• [What needs to be done] Below are several entries. Transcribe exactly those lines that fall from the one with "fb_hasUpperCase : bool;" through the one with "fb_hasLowerCase := hasLowerCase;", end lines included.

• [Records shown]
(** * Visigence API server: authentication, whitelisting, slugs and audit trail

    A shallow embedding of the Express handlers of [server/] and of the
    helpers they call, together with the properties the specification
    states about them.

    Conventions of the embedding.
    - A JavaScript string is a [string]; its characters are the code units
      below 256, which covers every character class the handlers test.
    - A value read out of [req.body] / [req.query] that may be [undefined]
      is an [option].
    - An [async] handler is a computation in the monad [M]: it threads the
      [world] (the database tables, the clock, the console) and may throw.
    - [res.status(n).json(b)] is the returned [response].
    - A JavaScript object is the list of its entries in insertion order
      (the order [Object.keys] and the generated [SET] clause follow). *)

From Stdlib Require Import List String Ascii Bool Arith ZArith Lia.
From Stdlib Require Import DecimalString DecimalNat DecimalFacts FinFun.
Import ListNotations.
Open Scope string_scope.
Open Scope list_scope.
Open Scope nat_scope.

Set Implicit Arguments.
Set Warnings "-register-all".

(** ** JavaScript strings and the character classes of the regular expressions *)

Module JsString.

Definition chars (s : string) : list ascii := list_ascii_of_string s.
Definition of_chars (l : list ascii) : string := string_of_list_ascii l.

Definition code (c : ascii) : nat := nat_of_ascii c.

Definition in_range (lo hi : nat) (c : ascii) : bool :=
  (lo <=? code c) && (code c <=? hi).

(** [[a-z]], [[A-Z]], [\d] *)
Definition is_lower (c : ascii) : bool := in_range 97 122 c.
Definition is_upper (c : ascii) : bool := in_range 65 90 c.
Definition is_digit (c : ascii) : bool := in_range 48 57 c.

(** [\s] restricted to code units below 256: TAB, LF, VT, FF, CR, space and
    the no-break space. *)
Definition is_space (c : ascii) : bool :=
  in_range 9 13 c || (code c =? 32) || (code c =? 160).

Definition hyphen : ascii := ascii_of_nat 45.
Definition space : ascii := ascii_of_nat 32.

(** [re.test(s)] for a regular expression that is a single character class. *)
Definition test_class (p : ascii -> bool) (s : string) : bool :=
  existsb p (chars s).

(** [s.length] *)
Definition length (s : string) : nat := List.length (chars s).

(** [String.prototype.toLowerCase] on code units below 256: the ASCII
    capitals and the Latin-1 capitals (192..222 but the multiplication sign
    215) move up by 32. *)
Definition lower_char (c : ascii) : ascii :=
  if is_upper c then ascii_of_nat (code c + 32)
  else if in_range 192 222 c && negb (code c =? 215)
       then ascii_of_nat (code c + 32)
       else c.

Definition toLowerCase (s : string) : string :=
  of_chars (map lower_char (chars s)).

(** [s.replace(/[C]/g, '')] for a character class [C]: the characters of the
    class are deleted. *)
Definition delete_class (p : ascii -> bool) (s : string) : string :=
  of_chars (filter (fun c => negb (p c)) (chars s)).

(** [s.replace(/[C]+/g, r)] for a character class [C] and a one-character
    replacement: every maximal run of characters of the class becomes one
    [r].  A character of the class is emitted (as [r]) only when it ends
    its run. *)
Fixpoint squeeze (p : ascii -> bool) (r : ascii) (l : list ascii) : list ascii :=
  match l with
  | [] => []
  | c :: t =>
      if p c then
        match t with
        | [] => [r]
        | c' :: _ => if p c' then squeeze p r t else r :: squeeze p r t
        end
      else c :: squeeze p r t
  end.

Definition replace_runs (p : ascii -> bool) (r : ascii) (s : string) : string :=
  of_chars (squeeze p r (chars s)).

Fixpoint drop_while (p : ascii -> bool) (l : list ascii) : list ascii :=
  match l with
  | [] => []
  | c :: t => if p c then drop_while p t else l
  end.

(** [String.prototype.trim]: it takes no argument (one that is passed is
    ignored) and strips white space at both ends. *)
Definition trim (s : string) : string :=
  of_chars (rev (drop_while is_space (rev (drop_while is_space (chars s))))).

(** Decimal rendering of a non-negative integer inside a template literal. *)
Definition of_nat (n : nat) : string := NilEmpty.string_of_uint (Nat.to_uint n).

End JsString.

(** ** [parseInt] and the arithmetic of the list handlers *)

Module JsNumber.
Import JsString.

Definition digit_value (c : ascii) : option Z :=
  if is_digit c then Some (Z.of_nat (code c - 48))
  else if is_lower c then Some (Z.of_nat (code c - 87))
  else if is_upper c then Some (Z.of_nat (code c - 55))
  else None.

(** The longest prefix of digits of the radix; [acc] is [None] until a
    digit has been read. *)
Fixpoint digits_prefix (radix : Z) (acc : option Z) (l : list ascii) : option Z :=
  match l with
  | [] => acc
  | c :: t =>
      match digit_value c with
      | Some d =>
          if (d <? radix)%Z
          then digits_prefix radix
                 (Some (radix * match acc with Some a => a | None => 0 end + d)%Z) t
          else acc
      | None => acc
      end
  end.

Definition strip_sign (l : list ascii) : Z * list ascii :=
  match l with
  | c :: t =>
      if code c =? 45 then ((-1)%Z, t)
      else if code c =? 43 then (1%Z, t)
      else (1%Z, l)
  | [] => (1%Z, [])
  end.

Definition strip_radix (l : list ascii) : Z * list ascii :=
  match l with
  | z :: x :: t =>
      if (code z =? 48) && ((code x =? 120) || (code x =? 88))
      then (16%Z, t) else (10%Z, l)
  | _ => (10%Z, l)
  end.

(** [parseInt(s)]; [None] is [NaN].  Integers are exact (the handlers only
    meet values far below 2^53, or cap them). *)
Definition parseInt_string (s : string) : option Z :=
  let (sign, l1) := strip_sign (drop_while is_space (chars s)) in
  let (radix, l2) := strip_radix l1 in
  option_map (Z.mul sign) (digits_prefix radix None l2).

(** [parseInt(v)] for a possibly undefined query parameter. *)
Definition parseInt (v : option string) : option Z :=
  match v with
  | Some s => parseInt_string s
  | None => None
  end.

(** [n || d] on a number: [NaN] and [0] are falsy. *)
Definition or_default (n : option Z) (d : Z) : Z :=
  match n with
  | Some 0%Z | None => d
  | Some v => v
  end.

(** [Math.ceil(a / b)] for a non-zero [b]. *)
Definition ceil_div (a b : Z) : Z := (- ((- a) / b))%Z.

End JsNumber.

(** ** Password strength ([authController.js], [validatePasswordStrength]) *)

Module Password.
Import JsString.

(** The character class of [hasSpecialChar], by code unit:
    ! @ # $ % ^ & * ( ) , . ? double-quote : { } | < > *)
Definition special_codes : list nat :=
  [33; 64; 35; 36; 37; 94; 38; 42; 40; 41; 44; 46; 63; 34; 58; 123; 125; 124; 60; 62].

Definition is_special (c : ascii) : bool :=
  existsb (Nat.eqb (code c)) special_codes.

Record feedback := {
  fb_minLength : bool;
  fb_hasLowerCase : bool;
  fb_hasUpperCase : bool;
  fb_hasNumbers : bool;
  fb_hasSpecialChar : bool }.

Record strength := {
  isValid : bool;
  score : nat;
  details : feedback }.

Definition minLength : nat := 8.

Definition count_true (l : list bool) : nat :=
  List.length (filter (fun b => b) l).

Definition validatePasswordStrength (password : string) : strength :=
  let hasLowerCase := test_class is_lower password in
  let hasUpperCase := test_class is_upper password in
  let hasNumbers := test_class is_digit password in
  let hasSpecialChar := test_class is_special password in
  let valid :=
    (minLength <=? length password) && hasLowerCase && hasUpperCase && hasNumbers in
  {| isValid := valid;
     score := count_true [hasLowerCase; hasUpperCase; hasNumbers; hasSpecialChar];
     details := {| fb_minLength := minLength <=? length password;
                   fb_hasLowerCase := hasLowerCase;
                   fb_hasUpperCase := hasUpperCase;
                   fb_hasNumbers := hasNumbers;
                   fb_hasSpecialChar := hasSpecialChar |} |}.

(** What the specification asks of a password, in its own words. *)
Definition contains (p : ascii -> bool) (password : string) : Prop :=
  exists c, In c (chars password) /\ p c = true.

• [Task result]
  fb_hasUpperCase : bool;
  fb_hasNumbers : bool;
  fb_hasSpecialChar : bool }.

Record strength := {
  isValid : bool;
  score : nat;
  details : feedback }.

Definition minLength : nat := 8.

Definition count_true (l : list bool) : nat :=
  List.length (filter (fun b => b) l).

Definition validatePasswordStrength (password : string) : strength :=
  let hasLowerCase := test_class is_lower password in
  let hasUpperCase := test_class is_upper password in
  let hasNumbers := test_class is_digit password in
  let hasSpecialChar := test_class is_special password in
  let valid :=
    (minLength <=? length password) && hasLowerCase && hasUpperCase && hasNumbers in
  {| isValid := valid;
     score := count_true [hasLowerCase; hasUpperCase; hasNumbers; hasSpecialChar];
     details := {| fb_minLength := minLength <=? length password;
                   fb_hasLowerCase := hasLowerCase;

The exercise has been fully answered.